Spatial learning and memory function-related gene expression in the hippocampus of mouse exposed to nanoparticle-rich diesel exhaust

Abstract

Diesel exhaust particles are a major constituent of ambient particulate matter, and most particles emitted directly from diesel exhaust are smaller than 1 μm in diameter. Recently, the toxicity of diesel engine-derived nanoparticles has come to be recognized as an emerging social issue. In the present study, we investigated spatial learning ability and memory function-related gene expressions in mouse hippocampus after the exposure of animals to nanoparticle-rich diesel exhaust (NRDE) with or without a bacterial cell wall component. Lipoteichoic acid (LTA), a cell wall component derived from Staphylococcus aureus, was used to induce systemic inflammation. Male BALB/c mice were exposed to clean air (particle concentration, 4.58 μg/m 3) or NRDE (148.86 μg/m 3) for 5 h per day on 5 days of the week for 4 weeks in an exposure chamber, with or without the weekly intraperitoneal injection of LTA. On the day after the final day of exposure, we used a Morris water maze apparatus to examine the ability of the animals to perform a spatial learning task. After the completion of the test, the animals were sacrificed and the hippocampus was collected from each mouse; the expressions of NMDA receptor subunits (NR1, NR2A and NR2B), proinflammatory cytokines (IL-1β and TNF-α) and the oxidative stress marker heme oxygenase 1 were then investigated using real-time RT-PCR. In the Morris water maze task, NRDE/LTA (+) group took a longer time to reach the hidden platform than clear air/LTA (−) group.
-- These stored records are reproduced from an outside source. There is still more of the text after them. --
Lemma retR_inv {A} (a : A) h r : retR a h = Some (Ok r) → r = a.
Proof. unfold retR. naive_solver. Qed.

Lemma load_inv l h n : load l h = Some (Ok n) → h !! l = Some n.
Proof. unfold load. destruct (h !! l); naive_solver. Qed.

Lemma alloc_inv n h l h' :
  alloc n h = Some (Ok (l, h')) → l = length h ∧ h' = h ++ [n].
Proof. unfold alloc. naive_solver. Qed.

Lemma store_inv l n h u h' :
  store l n h = Some (Ok (u, h')) → (l < length h)%nat ∧ h' = <[l := n]> h.
Proof. unfold store. case_decide; naive_solver. Qed.

Ltac inv_run :=
  repeat match goal with
  | H : bindM _ _ _ = Some (Ok _) |- _ =>
      let a := fresh "a" in let h := fresh "h" in let Ha := fresh "Hrun" in
      apply bindM_inv in H as (a & h & Ha & H);
      try (is_var a; lazymatch type of a with
                     | prod _ _ => destruct a; simpl in H end)
  | H : bindR _ _ _ = Some (Ok _) |- _ =>
      let a := fresh "a" in let Ha := fresh "Hrun" in
      apply bindR_inv in H as (a & Ha & H);
      try (is_var a; lazymatch type of a with
                     | prod _ _ => destruct a; simpl in H end)
  | H : read _ _ = Some (Ok _) |- _ => apply read_inv in H as [-> H]
  | H : retM _ _ = Some (Ok _) |- _ =>
      apply retM_inv in H as [? ?]; simplify_eq
  | H : retR _ _ = Some (Ok _) |- _ => apply retR_inv in H; simplify_eq
  | H : load _ _ = Some (Ok _) |- _ => apply load_inv in H
  | H : alloc _ _ = Some (Ok _) |- _ => apply alloc_inv in H as [-> ->]
  | H : store _ _ _ = Some (Ok _) |- _ => apply store_inv in H as [? ->]
  | H : panic _ _ = Some (Ok _) |- _ => discriminate H
  | H : out_of_fuel _ = Some _ |- _ => discriminate H
  end.

(** ** Stores grow and stay closed *)

Lemma kept_refl h : closed h → kept h h.
Proof. by split. Qed.

Lemma closed_lookup h l n c :
  closed h → h !! l = Some n → c ∈ node_children n → (c < length h)%nat.
Proof.
  intros Hc Hl Hin. unfold closed in Hc. rewrite Forall_forall in Hc.
  specialize (Hc n (list_elem_of_lookup_2 _ _ _ Hl)).
  rewrite Forall_forall in Hc. by apply Hc.
Qed.

Lemma kept_alloc h0 h n :
  kept h0 h → Forall (fun c => c < length h)%nat (node_children n) →
  kept h0 (h ++ [n]).
Proof.
  intros [Hp Hc] Hn. split; [by apply prefix_app_r|].
  unfold closed in *. rewrite length_app. simpl.
  apply Forall_app. split.
  - eapply Forall_impl; [exact Hc|]. intros n' Hn'. simpl in Hn'.
    eapply Forall_impl; [exact Hn'|]. simpl. lia.
  - apply Forall_singleton. eapply Forall_impl; [exact Hn|]. simpl. lia.
Qed.

Lemma kept_store h0 h l n :
  kept h0 h → (length h0 ≤ l)%nat →
  Forall (fun c => c < length h)%nat (node_children n) →
  kept h0 (<[l := n]> h).
Proof.
  intros [[k ->] Hc] Hl Hn. split.
  - rewrite insert_app_r_alt by done. by apply prefix_app_r.
  - unfold closed in *. rewrite length_insert.
    by apply Forall_insert.
Qed.

Lemma closed_load h l n :
  closed h → h !! l = Some n →
  Forall (fun c => c < length h)%nat (node_children n).
Proof.
  intros Hc Hl. apply Forall_forall. intros c Hin. by eapply closed_lookup.
Qed.

Lemma child_valid h m i c :
  closed h → child m i h = Some (Ok c) → (c < length h)%nat.
Proof.
  intros Hc Hrun. unfold child in Hrun. inv_run.
  destruct (node_children a !! i) as [t|] eqn:Hi; inv_run.
  eapply closed_lookup; [done..|]. by eapply list_elem_of_lookup_2.
Qed.

Lemma clone_kept h0 h self m h' :
  kept h0 h → clone self h = Some (Ok (m, h')) →
  kept h0 h' ∧ m = length h ∧ length h' = S (length h).
Proof.
  intros Hk Hrun. unfold clone in Hrun. inv_run.
  split; [|by rewrite length_app, Nat.add_1_r].
  apply kept_alloc; [done|]. destruct Hk. by eapply closed_load.
Qed.

Lemma set_count_kept h0 h m c u h' :
  kept h0 h → (length h0 ≤ m)%nat →
  set_count m c h = Some (Ok (u, h')) → kept h0 h' ∧ length h' = length h.
Proof.
  intros Hk Hm Hrun. unfold set_count in Hrun. inv_run.
  split; [|by rewrite length_insert].
  apply kept_store; [done..|]. simpl. destruct Hk. by eapply closed_load.
Qed.

Lemma set_hash_kept h0 h m x u h' :
  kept h0 h → (length h0 ≤ m)%nat →
  set_hash m x h = Some (Ok (u, h')) → kept h0 h' ∧ length h' = length h.
Proof.
  intros Hk Hm Hrun. unfold set_hash in Hrun. inv_run.
  split; [|by rewrite length_insert].
  apply kept_store; [done..|]. simpl. destruct Hk. by eapply closed_load.
Qed.

Lemma set_key_kept h0 h m k u h' :
  kept h0 h → (length h0 ≤ m)%nat →
  set_key m k h = Some (Ok (u, h')) → kept h0 h' ∧ length h' = length h.
Proof.
  intros Hk Hm Hrun. unfold set_key in Hrun. inv_run.
  split; [|by rewrite length_insert].
  apply kept_store; [done..|]. simpl. destruct Hk. by eapply closed_load.
Qed.

Lemma set_value_kept h0 h m v u h' :
  kept h0 h → (length h0 ≤ m)%nat →
  set_value m v h = Some (Ok (u, h')) → kept h0 h' ∧ length h' = length h.
Proof.
  intros Hk Hm Hrun. unfold set_value in Hrun. inv_run.
  split; [|by rewrite length_insert].
  apply kept_store; [done..|]. simpl. destruct Hk. by eapply closed_load.
Qed.

Lemma set_child_kept h0 h m i t u h' :
  kept h0 h → (length h0 ≤ m)%nat → (t < length h)%nat →
  set_child m i t h = Some (Ok (u, h')) → kept h0 h' ∧ length h' = length h.
Proof.
  intros Hk Hm Ht Hrun. unfold set_child in Hrun. inv_run.
  case_decide; inv_run.
  split; [|by rewrite length_insert].
  apply kept_store; [done..|]. simpl. destruct Hk.
  apply Forall_insert; [|done]. by eapply closed_load.
Qed.

Lemma recalculateCount_kept h0 h m u h' :
  kept h0 h → (length h0 ≤ m)%nat →
  recalculateCount m h = Some (Ok (u, h')) →
  kept h0 h' ∧ length h' = length h.
Proof.
  intros Hk Hm Hrun. unfold recalculateCount in Hrun. inv_run.
  by eapply set_count_kept.
Qed.

(** One step of a run, on the store it has reached. *)
Ltac kept_step :=
  match goal with
  | Hk : kept ?h0 ?h, H : clone _ ?h = Some (Ok _) |- _ =>
      apply (clone_kept h0 h _ _ _ Hk) in H as (? & ? & ?)
  | Hk : kept ?h0 ?h, H : set_count _ _ ?h = Some (Ok _) |- _ =>
      apply (set_count_kept h0 h _ _ _ _ Hk) in H as [? ?]; [|lia]
  | Hk : kept ?h0 ?h, H : set_hash _ _ ?h = Some (Ok _) |- _ =>
      apply (set_hash_kept h0 h _ _ _ _ Hk) in H as [? ?]; [|lia]
  | Hk : kept ?h0 ?h, H : set_key _ _ ?h = Some (Ok _) |- _ =>
      apply (set_key_kept h0 h _ _ _ _ Hk) in H as [? ?]; [|lia]
  | Hk : kept ?h0 ?h, H : set_value _ _ ?h = Some (Ok _) |- _ =>
      apply (set_value_kept h0 h _ _ _ _ Hk) in H as [? ?]; [|lia]
  | Hk : kept ?h0 ?h, H : set_child _ _ _ ?h = Some (Ok _) |- _ =>
      apply (set_child_kept h0 h _ _ _ _ _ Hk) in H as [? ?]; [|lia|lia]
  | Hk : kept ?h0 ?h, H : recalculateCount _ ?h = Some (Ok _) |- _ =>
      apply (recalculateCount_kept h0 h _ _ _ Hk) in H as [? ?]; [|lia]
  | Hk : kept ?h0 ?h, H : child _ _ ?h = Some (Ok _) |- _ =>
      apply child_valid in H; [|by destruct Hk]
  end.

Lemma kept_length h0 h : kept h0 h → (length h0 ≤ length h)%nat.
Proof. intros [Hp _]. by apply prefix_length. Qed.

Lemma setLowLevel_kept fuel h0 h self partialHash hash key value m h' :
  kept h0 h → (self < length h)%nat →
  setLowLevel fuel self partialHash hash key value h = Some (Ok (m, h')) →
  kept h0 h' ∧ (length h ≤ length h' ≤ length h + fuel)%nat ∧
  (m < length h')%nat.
Proof.
  revert h self partialHash m h'.
  induction fuel as [|fuel IH]; intros h self partialHash m h' Hk Hself Hrun;
    simpl in Hrun; [inv_run|].
  pose proof (kept_length _ _ Hk) as Hle.
  destruct (IsNil self).
  { inv_run. repeat kept_step. split; [done|]. lia. }
  inv_run. case_decide; [|case_decide]; inv_run.
  - do 2 kept_step.
    match goal with
    | Hk : kept h0 ?h, H : setLowLevel _ _ _ _ _ _ ?h = _ |- _ =>
        apply (IH _ _ _ _ _ Hk) in H as (? & ? & ?); [|lia]
    end.
    repeat kept_step. split; [done|]. lia.
  - repeat kept_step. split; [done|]. lia.
Qed.

Lemma deleteLeftmost_kept fuel h0 h m deleted rest h' :
  kept h0 h → (m < length h)%nat →
  deleteLeftmost fuel m h = Some (Ok ((deleted, rest), h')) →
  kept h0 h' ∧ (length h ≤ length h' ≤ length h + fuel)%nat ∧
  (deleted < length h')%nat ∧ (rest < length h')%nat.
Proof.
  revert h m deleted rest h'.
  induction fuel as [|fuel IH]; intros h m deleted rest h' Hk Hm Hrun;
    simpl in Hrun; [inv_run|].
  pose proof (kept_length _ _ Hk) as Hle.
  inv_run. destruct a as [|].
  { inv_run. unfold nilMap. split; [done|]. lia. }
  inv_run.
  destruct (list_find _ _) as [[i t]|] eqn:Hfind; inv_run.
  apply list_find_Some in Hfind as (Hi & _ & _).
  assert (t < length h)%nat as Ht.
  { destruct Hk. eapply closed_lookup; [done..|].
    by eapply list_elem_of_lookup_2. }
  match goal with
  | H : deleteLeftmost _ _ _ = _ |- _ =>
      apply (IH _ _ _ _ _ Hk Ht) in H as (? & ? & ? & ?)
  end.
  repeat kept_step. split; [done|]. lia.
Qed.

Lemma adopt_kept h0 h self newMap i child u h' :
  kept h0 h → (length h0 ≤ newMap)%nat → (child < length h)%nat →
  adopt self newMap i child h = Some (Ok (u, h')) →
  kept h0 h' ∧ length h' = length h.
Proof.
  unfold adopt. generalize (slots childCount) tt. intros l.
  revert h. induction l as [|j l IH]; intros h u0 Hk Hm Hc Hrun;
    simpl in Hrun; inv_run; [done|].
  match goal with
  | H : (if decide _ then _ else _) _ = Some (Ok (_, ?h1)) |- _ =>
      assert (kept h0 h1 ∧ length h1 = length h) as [Hk1 Hl1];
        [case_decide; inv_run; repeat kept_step; done|]
  end.
  apply IH in Hrun as [Hk2 Hl2]; [|done..|lia]. split; [done|lia].
Qed.

Lemma deleteLowLevel_kept fuel h0 h self partialHash hash m found h' :
  kept h0 h → (self < length h)%nat →
  deleteLowLevel fuel self partialHash hash h = Some (Ok ((m, found), h')) →
  kept h0 h' ∧ (length h ≤ length h' ≤ length h + fuel)%nat ∧
  (m < length h')%nat.
Proof.
  revert h self partialHash m found h'.
  induction fuel as [|fuel IH];
    intros h self partialHash m found h' Hk Hself Hrun;
    simpl in Hrun; [inv_run|].
  pose proof (kept_length _ _ Hk) as Hle.
  destruct (IsNil self).
  { inv_run. split; [done|lia]. }
  inv_run. case_decide; inv_run.
  - kept_step.
    match goal with
    | H : deleteLowLevel _ _ _ _ _ = _ |- _ =>
        apply (IH _ _ _ _ _ _ Hk) in H as (? & ? & ?); [|done]
    end.
    match goal with
    | H : (if negb ?b then _ else _) _ = _ |- _ => destruct b; simpl in H
    end; inv_run.
    + repeat kept_step. split; [done|]. lia.
    + split; [done|lia].
  - match goal with
    | H : (if ?b then _ else _) _ = _ |- _ => destruct b
    end; inv_run.
    { unfold nilMap. split; [done|lia]. }
    case_bool_decide; inv_run. kept_step.
    match goal with
    | H : deleteLeftmost _ _ _ = _ |- _ =>
        apply (deleteLeftmost_kept _ h0 _ _ _ _ _ Hk) in H
          as (? & ? & ? & ?); [|done]
    end.
    kept_step.
    match goal with
    | Hk' : kept h0 ?h, H : adopt _ _ _ _ ?h = _ |- _ =>
        apply (adopt_kept h0 h _ _ _ _ _ _ Hk') in H as [? ?]; [|lia|lia]
    end.
    kept_step. split; [done|]. lia.
Qed.

(** A deletion that finds nothing returns the root it was given and
    leaves the store as it is: nothing is cloned. *)
Lemma deleteLowLevel_not_found fuel h self partialHash hash m h' :
  deleteLowLevel fuel self partialHash hash h = Some (Ok ((m, false), h')) →
  m = self ∧ h' = h.
Proof.
  revert h self partialHash m h'.
  induction fuel as [|fuel IH]; intros h self partialHash m h' Hrun;
    simpl in Hrun; [inv_run|].
  destruct (IsNil self); [by inv_run|].
  inv_run. case_decide; inv_run.
  - match goal with
    | H : (if negb ?b then _ else _) _ = _ |- _ => destruct b; simpl in H
    end; inv_run.
    match goal with
    | H : deleteLowLevel _ _ _ _ _ = _ |- _ => by apply IH in H as [_ ->]
    end.
  - match goal with
    | H : (if ?b then _ else _) _ = _ |- _ => destruct b
    end; inv_run.
    case_bool_decide; inv_run.
Qed.

(** No call of [Set] or [Delete] changes a node that existed before, and
    a call allocates at most one node per level of its recursion. *)
Lemma Set_kept fuel h self key value m h' :
  closed h → (self < length h)%nat →
  Set_ fuel self key value h = Some (Ok (m, h')) →
  h `prefix_of` h' ∧ closed h' ∧ (m < length h')%nat ∧
  (length h' ≤ length h + fuel)%nat.
Proof.
  intros Hc Hself Hrun. unfold Set_ in Hrun.
  apply (setLowLevel_kept _ h) in Hrun as ([? ?] & [_ ?] & ?); [done| |done].
  by apply kept_refl.
Qed.

Lemma Delete_kept fuel h self key m h' :
  closed h → (self < length h)%nat →
  Delete fuel self key h = Some (Ok (m, h')) →
  h `prefix_of` h' ∧ closed h' ∧ (m < length h')%nat ∧
  (length h' ≤ length h + fuel)%nat.
Proof.
  intros Hc Hself Hrun. unfold Delete in Hrun. inv_run.
  match goal with
  | H : deleteLowLevel _ _ _ _ _ = _ |- _ =>
      apply (deleteLowLevel_kept _ h) in H as ([? ?] & [_ ?] & ?);
        [done| |done]
  end.
  by apply kept_refl.
Qed.

(** ** Reading from an extended store *)

Lemma stable_retR {A} h (a : A) : stable h (retR a).
Proof. by intros h' _. Qed.

Lemma stable_panic {A} h msg : stable h (panic (A:=A) msg).
Proof. by intros h' _. Qed.

Lemma stable_call {A} h (r : result A) : stable h (call r).
Proof. by intros h' _. Qed.

Lemma stable_out_of_fuel {A} h : stable h (out_of_fuel (A:=A)).
Proof. by intros h' _. Qed.
(** What a run of [main] computes, as a function of the globals alone:
    the stored pipeline, the two reported texts and the generator state
    it ends in. *)
Definition main_outcome G : result (pickled * (string * Q) * rng_state) :=
  let '(rdf, s) := generate_data_pure 1000 in
  rbind rdf (λ df,
  rbind (df_drop df ["is_fraud"]) (λ X,
  rbind (df_getitem df "is_fraud") (λ y,
  let '(rsplit, s') := train_test_split X y (Some y) (25 # 100) s in
  rbind rsplit (λ '(X_train, X_test, y_train, y_test),
  let spec := RandomForestClassifier 300 42 in
  rbind (train_outcome G (plan_of X_train) spec X_train y_train)
        (λ '(f, _, _, fm),
  rbind (evaluate_outcome f fm X_test y_test) (λ texts,
  Ok (PkPipeline [("prep", PkColumnTransformer (plan_of X_train) (Some f));
                  ("clf", PkClassifier spec (Some fm))],
      texts, s'))))))).

Definition console_of (report : string) (auc : Q) : list string :=
  ["✔ Building pipeline"; "✔ Training model"; "✔ Evaluating model";
   report; "ROC AUC: " ++ float_str auc; "✔ Saving model"].

(** A table the plan written for [X] can be applied to: it has the
    columns the plan names, numeric where the plan scales, each as long
    as the table. *)
Definition conforms (X X' : DataFrame) : bool :=
  forallb (λ c, match df_lookup X' c with
                | Some col =>
                    is_number col && Nat.eqb (col_length col) (nrows X')
                | None => false
                end) (select_dtypes_include_number X)
  && forallb (λ c, match df_lookup X' c with
                   | Some col => Nat.eqb (col_length col) (nrows X')
                   | None => false
                   end) (select_dtypes_exclude_number X).

(** Number of categories observed in column [c] of [X]. *)
Definition ncats (X : DataFrame) (c : string) : nat :=
  match df_lookup X c with
  | Some col => length (categories_of col)
  | None => 0
  end.

Definition cell_at (X' : DataFrame) (i : nat) (c : string) (v : cell)
  : Prop :=
  ∃ col, df_lookup X' c = Some col ∧ cells col !! i = Some v.

End Outcomes.

(** ** Concrete tables and objects *)

(** A three-row table to train on, and a two-row table whose first row
    carries a payment method the first never held. *)
Definition shop : DataFrame :=
  [("amount", FloatCol [12.5; 3.2; 40]%Q);
   ("payment_method", ObjCol ["CARD"; "UPI"; "CARD"]);
   ("hour", IntCol [9; 23; 14]%Z)].

Definition shop_labels : column := IntCol [0; 1; 0]%Z.

Definition shop_new : DataFrame :=
  [("amount", FloatCol [7; 8.25]%Q);
   ("payment_method", ObjCol ["NETBANKING"; "CARD"]);
   ("hour", IntCol [1; 2]%Z)].

(** A world holding an unfitted preprocessor at 1 and an unfitted
    classifier at 2. *)
Definition world_objs : @world numpy_cyclic sklearn_plain :=
  World (<[2%positive:=OClassifier (RandomForestClassifier 300 42) None]>
           (<[1%positive:=OColumnTransformer (plan_of shop) None]> ∅))
        (0 : @rng_state numpy_cyclic) [] ∅ [].

Definition shop_fit : result (fitted_ct * matrix) :=
  @ct_fit_transform numpy_cyclic sklearn_plain (plan_of shop) shop.

Definition shop_f : @fitted_ct numpy_cyclic sklearn_plain :=
  match shop_fit with
  | inr (f, _) => f
  | inl _ => []
  end.

Definition shop_Xt : matrix :=
  match shop_fit with
  | inr (_, Xt) => Xt
  | inl _ => []
  end.

(** What the rebalancer of the small instance returns on [shop]. *)
Definition shop_Xr : matrix := (shop_Xt ++ take 1 shop_Xt)%list.

Definition shop_yr : column := col_app shop_labels (col_take 1 shop_labels).

(** ** A second instance: estimators that look at the labels

    The classifier remembers how many classes it was fitted on and answers
    [predict_proba] with that many columns; the rebalancer and the ROC AUC
    refuse a single class, and the rebalancer refuses fewer than six rows
    (its five neighbours), as the libraries do.  The generator variant
    draws no fraud at all. *)

Definition numpy_no_fraud : Numpy := {|
  rng_state := nat;
  np_random_seed := Z.to_nat;
  np_random_exponential scale n s :=
    ((λ i, scale * (Z.of_nat (1 + i mod 50) # 100000))%Q <$> seq s n, s + n);
  np_random_choice a n s :=
    ((λ i, nth (i mod length a) a "") <$> seq s n, s + n);
  np_random_randint lo hi n s :=
    ((λ i, lo + Z.of_nat i mod (hi - lo))%Z <$> seq s n, s + n);
  np_random_choice_p a p n s := (repeat (hd 0%Z a) n, s + n);
|}.

Definition count_classes (y : column) : nat := length (categories_of y).

Definition head_tail (X : DataFrame) (y : column) (test_size : Q)
  : DataFrame * DataFrame * column * column :=
  let k :=
    nrows X - Z.to_nat (rint (inject_Z (Z.of_nat (nrows X)) * test_size)) in
  ((λ kc, (kc.1, col_take k kc.2)) <$> X,
   (λ kc, (kc.1, col_drop k kc.2)) <$> X,
   col_take k y, col_drop k y).

Definition sklearn_counting (NP : Numpy) : @Sklearn NP :=
  @Build_Sklearn NP
    unit (λ _, ()) (λ _ q, q)
    nat
    (λ spec X y, Ok (count_classes y))
    (λ fm X, Ok ((λ _, 0%Z) <$> X))
    (λ fm X, Ok ((λ _, repeat (1 # Pos.of_nat fm)%Q fm) <$> X))
    (λ seed X y,
       if Nat.ltb (count_classes y) 2
       then Raise (ValueError "The target 'y' needs to have more than 1 class")
       else if Nat.ltb (length X) 6
            then Raise (ValueError "Expected n_neighbors <= n_samples_fit")
            else Ok (X, y))
    (λ X y stratify test_size s, (Ok (head_tail X y test_size), s))
    (λ y_true y_pred, Ok "precision recall f1-score support")
    (λ y_true y_score,
       if Nat.ltb (count_classes y_true) 2
       then Raise (ValueError "Only one class present in y_true")
       else Ok (1 # 2)%Q)
    (λ q, "0.5").
(** The builder on a configuration that asks for inline options and whose
    options block is the dict [options]: the command parts before the
    [' '.join]. *)
Lemma build_prettier_command_inline (repr_other : json → string)
    (prettier_path parser : string) (config options : gmap string json) :
  truthy (default (JBool true) (config !! "use_prettier_config_file")) = false →
  default (JDict ∅) (config !! "prettier_options") = JDict options →
  ∃ toks, (string_options_ok options = true → ∃ strs, toks = JStr <$> strs) ∧
    build_prettier_command repr_other prettier_path parser config
    = print_and_return (toks ++ (JStr <$>
        ["--range-start";
         py_str repr_other (or_default (JInt 0) (default JNull (options !! "rangeStart")));
         "--range-end";
         py_str repr_other
           (or_default (JStr "Infinity") (default JNull (options !! "rangeEnd")))])).
Proof.
  intros Hflag Hopts.
  destruct (inline_options_dict repr_other options) as (toks & Hstr & Htoks).
  exists (((JStr <$> seed_tokens prettier_path) ++ [JStr "--parser"; JStr parser])
          ++ [JStr "--no-color"] ++ toks).
  split.
  - intros Hok. destruct (Hstr Hok) as [strs ->].
    exists (seed_tokens prettier_path ++ ["--parser"; parser] ++ ["--no-color"] ++ strs).
    by rewrite !fmap_app, <- !(assoc_L (++)).
  - unfold build_prettier_command.
    rewrite Hflag, Hopts, Htoks, io_bind_lift_Ok, range_options_dict, io_bind_lift_Ok.
    by rewrite <- !(assoc_L (++)).
Qed.

(** An options block that is not a dict makes the builder raise. *)
Lemma inline_options_not_dict (repr_other : json → string) (options : json)
    (cmd : list json) :
  (∀ d, options ≠ JDict d) →
  ∃ e, inline_options repr_other options cmd = Raise e.
Proof.
  intros Hd. unfold inline_options, extend_str.
  destruct options as [| | | |s|l|d]; simpl; eauto.
  - destruct (contains "printWidth" s); simpl; eauto.
    destruct (contains "tabWidth" s); simpl; eauto.
  - destruct (existsb (fun v => is_str v "printWidth") l); simpl; eauto.
    destruct (existsb (fun v => is_str v "tabWidth") l); simpl; eauto.
  - by destruct (Hd d).
Qed.
Lemma Qcdiv_0_l x : 0 / x = 0.
Proof. unfold Qcdiv. apply Qcmult_0_l. Qed.

(** X22. [summarize] returns for every array of rows, never dividing by zero.
    It reports the number of connected clients, which is at most the number
    of clients; the buffer-event average is the sum over all rows divided by
    the number of rows, while startup delay, buffer time and bitrate are
    summed over all rows with a value and divided by the number of connected
    clients, each divisor replaced by 1 when it is 0.  An empty array gives
    0 everywhere. *)
Theorem summarize_total s :
  ∃ sm s', summarize s = Ok (sm, s')
    ∧ metrics s' = metrics s ∧ currentLoadStep s' = currentLoadStep s
    ∧ okClients sm = length (filter (λ m, connected m = true) (metrics s))
    ∧ (okClients sm ≤ length (metrics s))%nat
    ∧ avgBuffers sm
      = sumQc (bufferEvents <$> metrics s) / or1 (length (metrics s))
    ∧ avgStartup sm
      = sumQc ((λ m, or0 (startupDelay m)) <$> metrics s) / or1 (okClients sm)
    ∧ avgBufferTime sm
      = sumQc (bufferTime <$> metrics s) / or1 (okClients sm)
    ∧ avgBitrate sm = sumQc (bitrate <$> metrics s) / or1 (okClients sm)
    ∧ (metrics s = [] →
       sm = {| okClients := 0; avgStartup := 0; avgBuffers := 0;
               avgBufferTime := 0; avgBitrate := 0 |}).
Proof.
  unfold summarize. rewrite !js_div_Ok by apply or1_nonzero.
  eexists _, _. split; [reflexivity|]. simpl.
  split; [done|]. split; [done|]. split; [done|].
  split; [apply length_filter|].
  rewrite !reduce_sum_spec. split; [done|]. split.
  - f_equal. induction (metrics s) as [|r rows IH]; [done|].
    rewrite filter_cons, fmap_cons, sumQc_cons, <-IH.
    destruct (decide (has_startup r)) as [Hr|Hr].
    + by rewrite fmap_cons, sumQc_cons.
    + unfold has_startup in Hr.
      destruct (startupDelay r) as [x|]; simpl; [|by rewrite Qcplus_0_l].
      apply dec_stable in Hr. by rewrite Hr, Qcplus_0_l.
  - split; [done|]. split; [done|].
    intros ->. simpl. unfold sumQc. simpl. by rewrite !Qcdiv_0_l.
Qed.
However, NRDE exposure alone did not affect it. The relative mRNA levels of the NMDA receptor subunits and proinflammatory cytokines were higher in hippocampus of NRDE/LTA (+) group compared to clear air/LTA (−) group. These results indicate that co-exposure of NRDE and LTA could affect spatial learning and memory function-related gene expressions in mouse hippocampus.